### TASK OBJECTIVE
In the records below, begin at the line that has "length_app. simpl. lia." and stop after the line that has "Proof. intros (items"; quote those lines verbatim and nothing more.

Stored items
+++
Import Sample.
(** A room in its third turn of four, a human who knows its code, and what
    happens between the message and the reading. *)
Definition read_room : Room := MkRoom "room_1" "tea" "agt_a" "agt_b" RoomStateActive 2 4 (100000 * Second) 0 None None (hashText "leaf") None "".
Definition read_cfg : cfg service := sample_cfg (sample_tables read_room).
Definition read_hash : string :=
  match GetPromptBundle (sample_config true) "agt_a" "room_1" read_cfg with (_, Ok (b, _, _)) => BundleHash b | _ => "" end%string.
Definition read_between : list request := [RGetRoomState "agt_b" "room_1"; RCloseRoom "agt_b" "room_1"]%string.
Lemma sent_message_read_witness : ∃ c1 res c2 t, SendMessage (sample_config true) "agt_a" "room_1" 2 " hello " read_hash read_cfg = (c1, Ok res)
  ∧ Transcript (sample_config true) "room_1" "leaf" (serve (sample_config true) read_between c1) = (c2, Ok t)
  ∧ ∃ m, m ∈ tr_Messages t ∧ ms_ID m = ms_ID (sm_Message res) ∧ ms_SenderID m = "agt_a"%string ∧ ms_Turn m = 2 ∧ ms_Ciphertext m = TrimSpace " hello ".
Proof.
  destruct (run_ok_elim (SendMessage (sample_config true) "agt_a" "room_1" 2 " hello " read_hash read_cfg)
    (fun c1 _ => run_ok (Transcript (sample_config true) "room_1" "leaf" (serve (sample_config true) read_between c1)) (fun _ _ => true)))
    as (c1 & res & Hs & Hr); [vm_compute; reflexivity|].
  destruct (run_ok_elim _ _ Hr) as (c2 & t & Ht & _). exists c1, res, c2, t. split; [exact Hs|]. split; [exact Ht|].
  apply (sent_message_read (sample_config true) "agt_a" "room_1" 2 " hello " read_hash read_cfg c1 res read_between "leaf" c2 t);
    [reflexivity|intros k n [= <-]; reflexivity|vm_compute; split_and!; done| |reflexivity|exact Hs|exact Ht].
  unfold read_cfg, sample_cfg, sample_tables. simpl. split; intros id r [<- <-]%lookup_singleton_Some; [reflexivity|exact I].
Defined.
+++
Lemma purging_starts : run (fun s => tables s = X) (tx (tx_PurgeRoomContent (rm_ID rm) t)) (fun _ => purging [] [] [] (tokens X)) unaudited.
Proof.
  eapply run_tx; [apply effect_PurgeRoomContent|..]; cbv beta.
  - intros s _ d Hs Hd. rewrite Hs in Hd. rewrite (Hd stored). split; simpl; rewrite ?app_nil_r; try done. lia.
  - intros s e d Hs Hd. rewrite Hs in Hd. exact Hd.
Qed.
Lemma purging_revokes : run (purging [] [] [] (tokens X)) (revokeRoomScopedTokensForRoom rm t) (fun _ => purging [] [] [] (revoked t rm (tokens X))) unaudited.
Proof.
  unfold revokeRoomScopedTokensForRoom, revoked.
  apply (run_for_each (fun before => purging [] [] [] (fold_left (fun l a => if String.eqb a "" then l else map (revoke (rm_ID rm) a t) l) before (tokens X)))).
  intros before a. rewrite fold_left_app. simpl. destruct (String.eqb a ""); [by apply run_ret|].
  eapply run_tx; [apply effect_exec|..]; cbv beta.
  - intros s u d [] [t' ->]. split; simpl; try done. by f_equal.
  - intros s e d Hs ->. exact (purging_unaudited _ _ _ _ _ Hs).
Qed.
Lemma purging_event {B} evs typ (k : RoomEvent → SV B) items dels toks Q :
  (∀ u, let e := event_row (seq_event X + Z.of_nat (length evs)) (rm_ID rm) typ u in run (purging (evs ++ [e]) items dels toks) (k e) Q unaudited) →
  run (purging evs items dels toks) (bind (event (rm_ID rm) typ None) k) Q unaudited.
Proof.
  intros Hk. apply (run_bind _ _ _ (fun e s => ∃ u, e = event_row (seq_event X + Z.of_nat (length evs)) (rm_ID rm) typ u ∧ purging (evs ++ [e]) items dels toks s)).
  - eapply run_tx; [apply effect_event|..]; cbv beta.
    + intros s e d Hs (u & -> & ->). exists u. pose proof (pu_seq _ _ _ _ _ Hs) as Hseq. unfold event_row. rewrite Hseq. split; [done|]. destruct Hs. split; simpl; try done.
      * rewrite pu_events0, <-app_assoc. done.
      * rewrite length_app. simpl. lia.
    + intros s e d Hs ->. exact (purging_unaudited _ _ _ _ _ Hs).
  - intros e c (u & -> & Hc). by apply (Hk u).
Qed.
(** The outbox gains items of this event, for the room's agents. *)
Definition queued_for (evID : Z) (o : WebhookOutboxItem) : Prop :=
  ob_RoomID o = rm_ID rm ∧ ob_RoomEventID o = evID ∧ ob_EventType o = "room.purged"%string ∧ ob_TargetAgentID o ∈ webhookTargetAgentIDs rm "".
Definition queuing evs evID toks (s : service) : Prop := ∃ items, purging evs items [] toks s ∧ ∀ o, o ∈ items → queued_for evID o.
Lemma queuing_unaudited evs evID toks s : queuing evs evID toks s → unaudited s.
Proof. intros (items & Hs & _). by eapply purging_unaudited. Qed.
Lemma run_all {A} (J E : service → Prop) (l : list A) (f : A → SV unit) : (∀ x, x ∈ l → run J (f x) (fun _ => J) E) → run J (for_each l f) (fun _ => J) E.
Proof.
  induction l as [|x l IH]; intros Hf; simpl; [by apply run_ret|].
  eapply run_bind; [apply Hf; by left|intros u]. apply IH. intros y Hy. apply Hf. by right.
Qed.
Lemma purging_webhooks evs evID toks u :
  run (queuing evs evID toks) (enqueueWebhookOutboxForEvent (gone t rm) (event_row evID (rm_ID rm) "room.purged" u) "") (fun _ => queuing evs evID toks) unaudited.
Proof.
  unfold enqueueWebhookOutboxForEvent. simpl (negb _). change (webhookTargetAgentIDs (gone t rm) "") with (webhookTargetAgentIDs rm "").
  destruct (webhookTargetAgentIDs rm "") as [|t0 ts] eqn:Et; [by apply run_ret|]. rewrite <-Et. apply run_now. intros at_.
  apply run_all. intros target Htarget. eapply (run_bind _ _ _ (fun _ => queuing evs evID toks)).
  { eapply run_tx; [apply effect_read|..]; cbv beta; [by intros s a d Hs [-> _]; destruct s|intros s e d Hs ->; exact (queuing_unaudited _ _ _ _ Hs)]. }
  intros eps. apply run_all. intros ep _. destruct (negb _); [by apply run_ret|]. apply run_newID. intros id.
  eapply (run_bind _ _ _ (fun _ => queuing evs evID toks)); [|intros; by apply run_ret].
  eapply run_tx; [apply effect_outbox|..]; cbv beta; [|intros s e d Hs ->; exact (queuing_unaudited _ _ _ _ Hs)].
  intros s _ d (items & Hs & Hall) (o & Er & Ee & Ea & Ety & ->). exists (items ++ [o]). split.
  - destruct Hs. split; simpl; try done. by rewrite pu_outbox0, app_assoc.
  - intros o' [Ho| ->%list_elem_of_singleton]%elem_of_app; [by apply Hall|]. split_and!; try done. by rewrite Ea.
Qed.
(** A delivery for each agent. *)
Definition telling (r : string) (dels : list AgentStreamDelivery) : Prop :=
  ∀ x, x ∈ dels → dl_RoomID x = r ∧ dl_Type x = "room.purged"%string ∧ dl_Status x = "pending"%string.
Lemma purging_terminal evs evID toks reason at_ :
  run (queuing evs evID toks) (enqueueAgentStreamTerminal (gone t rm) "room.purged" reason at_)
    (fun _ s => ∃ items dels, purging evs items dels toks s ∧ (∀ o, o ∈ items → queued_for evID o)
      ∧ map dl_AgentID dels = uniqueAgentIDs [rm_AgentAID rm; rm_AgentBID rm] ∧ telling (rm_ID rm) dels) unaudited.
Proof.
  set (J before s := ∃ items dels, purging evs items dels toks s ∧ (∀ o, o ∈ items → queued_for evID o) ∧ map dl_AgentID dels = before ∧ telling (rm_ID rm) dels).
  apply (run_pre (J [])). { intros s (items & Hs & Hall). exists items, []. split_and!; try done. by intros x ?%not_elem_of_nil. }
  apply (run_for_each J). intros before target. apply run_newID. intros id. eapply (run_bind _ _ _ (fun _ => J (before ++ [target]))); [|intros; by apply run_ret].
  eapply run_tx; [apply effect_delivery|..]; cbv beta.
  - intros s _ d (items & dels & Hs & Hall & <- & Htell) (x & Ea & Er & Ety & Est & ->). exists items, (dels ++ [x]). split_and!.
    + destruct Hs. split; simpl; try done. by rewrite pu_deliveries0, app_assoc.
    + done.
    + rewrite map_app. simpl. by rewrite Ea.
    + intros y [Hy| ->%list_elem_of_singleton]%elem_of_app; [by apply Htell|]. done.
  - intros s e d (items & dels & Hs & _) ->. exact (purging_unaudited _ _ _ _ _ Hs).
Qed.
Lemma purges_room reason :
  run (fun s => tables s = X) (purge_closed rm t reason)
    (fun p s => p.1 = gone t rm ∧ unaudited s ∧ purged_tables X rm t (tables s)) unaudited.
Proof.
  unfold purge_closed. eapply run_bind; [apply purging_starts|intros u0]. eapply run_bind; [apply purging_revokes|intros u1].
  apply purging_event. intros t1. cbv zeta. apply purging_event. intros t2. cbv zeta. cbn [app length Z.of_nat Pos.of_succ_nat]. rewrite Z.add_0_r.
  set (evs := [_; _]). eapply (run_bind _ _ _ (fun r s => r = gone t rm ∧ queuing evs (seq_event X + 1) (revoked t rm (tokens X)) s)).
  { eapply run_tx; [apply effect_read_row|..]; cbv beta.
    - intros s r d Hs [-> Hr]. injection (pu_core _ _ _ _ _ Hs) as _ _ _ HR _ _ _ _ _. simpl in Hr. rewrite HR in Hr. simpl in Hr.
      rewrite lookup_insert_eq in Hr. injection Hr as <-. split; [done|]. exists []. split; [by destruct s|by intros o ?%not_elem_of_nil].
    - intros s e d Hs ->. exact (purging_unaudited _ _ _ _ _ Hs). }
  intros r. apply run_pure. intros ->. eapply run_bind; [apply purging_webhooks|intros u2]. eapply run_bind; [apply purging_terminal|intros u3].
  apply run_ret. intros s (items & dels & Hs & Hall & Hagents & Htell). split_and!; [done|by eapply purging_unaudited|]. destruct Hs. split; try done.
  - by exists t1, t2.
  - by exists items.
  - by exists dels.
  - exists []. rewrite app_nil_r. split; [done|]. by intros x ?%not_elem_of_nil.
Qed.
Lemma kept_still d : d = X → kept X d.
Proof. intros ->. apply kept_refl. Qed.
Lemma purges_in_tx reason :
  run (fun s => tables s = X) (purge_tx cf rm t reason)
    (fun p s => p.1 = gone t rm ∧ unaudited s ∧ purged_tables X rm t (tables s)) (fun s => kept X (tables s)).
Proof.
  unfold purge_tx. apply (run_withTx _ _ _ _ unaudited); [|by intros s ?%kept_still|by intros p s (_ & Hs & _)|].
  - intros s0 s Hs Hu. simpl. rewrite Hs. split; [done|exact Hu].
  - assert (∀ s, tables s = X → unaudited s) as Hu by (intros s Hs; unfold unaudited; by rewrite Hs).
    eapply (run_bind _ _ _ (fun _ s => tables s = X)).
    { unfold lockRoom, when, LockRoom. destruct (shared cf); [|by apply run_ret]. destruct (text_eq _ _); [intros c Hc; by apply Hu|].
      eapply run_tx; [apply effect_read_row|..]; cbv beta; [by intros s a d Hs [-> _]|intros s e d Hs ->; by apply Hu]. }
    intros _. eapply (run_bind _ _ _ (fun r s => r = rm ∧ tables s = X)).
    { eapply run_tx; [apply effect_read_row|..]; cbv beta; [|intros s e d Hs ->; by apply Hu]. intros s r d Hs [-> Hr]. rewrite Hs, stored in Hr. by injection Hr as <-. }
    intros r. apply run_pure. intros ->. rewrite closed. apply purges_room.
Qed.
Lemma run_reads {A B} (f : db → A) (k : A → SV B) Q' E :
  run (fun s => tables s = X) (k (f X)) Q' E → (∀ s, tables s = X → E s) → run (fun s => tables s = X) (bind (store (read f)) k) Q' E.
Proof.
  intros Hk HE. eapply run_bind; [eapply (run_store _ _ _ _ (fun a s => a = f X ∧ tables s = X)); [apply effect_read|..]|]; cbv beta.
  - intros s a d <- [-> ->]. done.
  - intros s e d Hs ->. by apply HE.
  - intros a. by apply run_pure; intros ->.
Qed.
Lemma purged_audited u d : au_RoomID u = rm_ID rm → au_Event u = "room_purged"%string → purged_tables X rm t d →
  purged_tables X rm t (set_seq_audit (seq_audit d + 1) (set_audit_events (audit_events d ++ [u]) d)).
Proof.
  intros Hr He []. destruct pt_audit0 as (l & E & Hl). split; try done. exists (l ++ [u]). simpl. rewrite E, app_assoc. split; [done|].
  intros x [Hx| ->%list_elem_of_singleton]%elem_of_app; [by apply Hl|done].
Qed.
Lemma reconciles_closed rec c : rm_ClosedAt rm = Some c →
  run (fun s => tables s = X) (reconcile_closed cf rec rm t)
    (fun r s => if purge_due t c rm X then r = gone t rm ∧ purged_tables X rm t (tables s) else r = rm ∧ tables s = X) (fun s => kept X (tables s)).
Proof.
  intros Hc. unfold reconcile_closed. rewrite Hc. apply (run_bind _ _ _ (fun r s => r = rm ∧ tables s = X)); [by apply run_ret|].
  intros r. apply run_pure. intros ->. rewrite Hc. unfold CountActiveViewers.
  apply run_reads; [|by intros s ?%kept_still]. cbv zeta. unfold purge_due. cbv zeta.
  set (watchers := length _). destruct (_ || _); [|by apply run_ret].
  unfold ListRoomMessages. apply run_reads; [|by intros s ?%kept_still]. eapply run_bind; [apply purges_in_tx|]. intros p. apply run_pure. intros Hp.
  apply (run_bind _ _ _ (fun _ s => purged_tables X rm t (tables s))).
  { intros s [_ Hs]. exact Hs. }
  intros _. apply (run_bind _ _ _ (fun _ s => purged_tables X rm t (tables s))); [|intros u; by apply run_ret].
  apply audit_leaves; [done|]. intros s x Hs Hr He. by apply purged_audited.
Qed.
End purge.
+++
### EXERCISE RESULT
      * rewrite length_app. simpl. lia.
    + intros s e d Hs ->. exact (purging_unaudited _ _ _ _ _ Hs).
  - intros e c (u & -> & Hc). by apply (Hk u).
Qed.
(** The outbox gains items of this event, for the room's agents. *)
Definition queued_for (evID : Z) (o : WebhookOutboxItem) : Prop :=
  ob_RoomID o = rm_ID rm ∧ ob_RoomEventID o = evID ∧ ob_EventType o = "room.purged"%string ∧ ob_TargetAgentID o ∈ webhookTargetAgentIDs rm "".
Definition queuing evs evID toks (s : service) : Prop := ∃ items, purging evs items [] toks s ∧ ∀ o, o ∈ items → queued_for evID o.
Lemma queuing_unaudited evs evID toks s : queuing evs evID toks s → unaudited s.
Proof. intros (items & Hs & _). by eapply purging_unaudited. Qed.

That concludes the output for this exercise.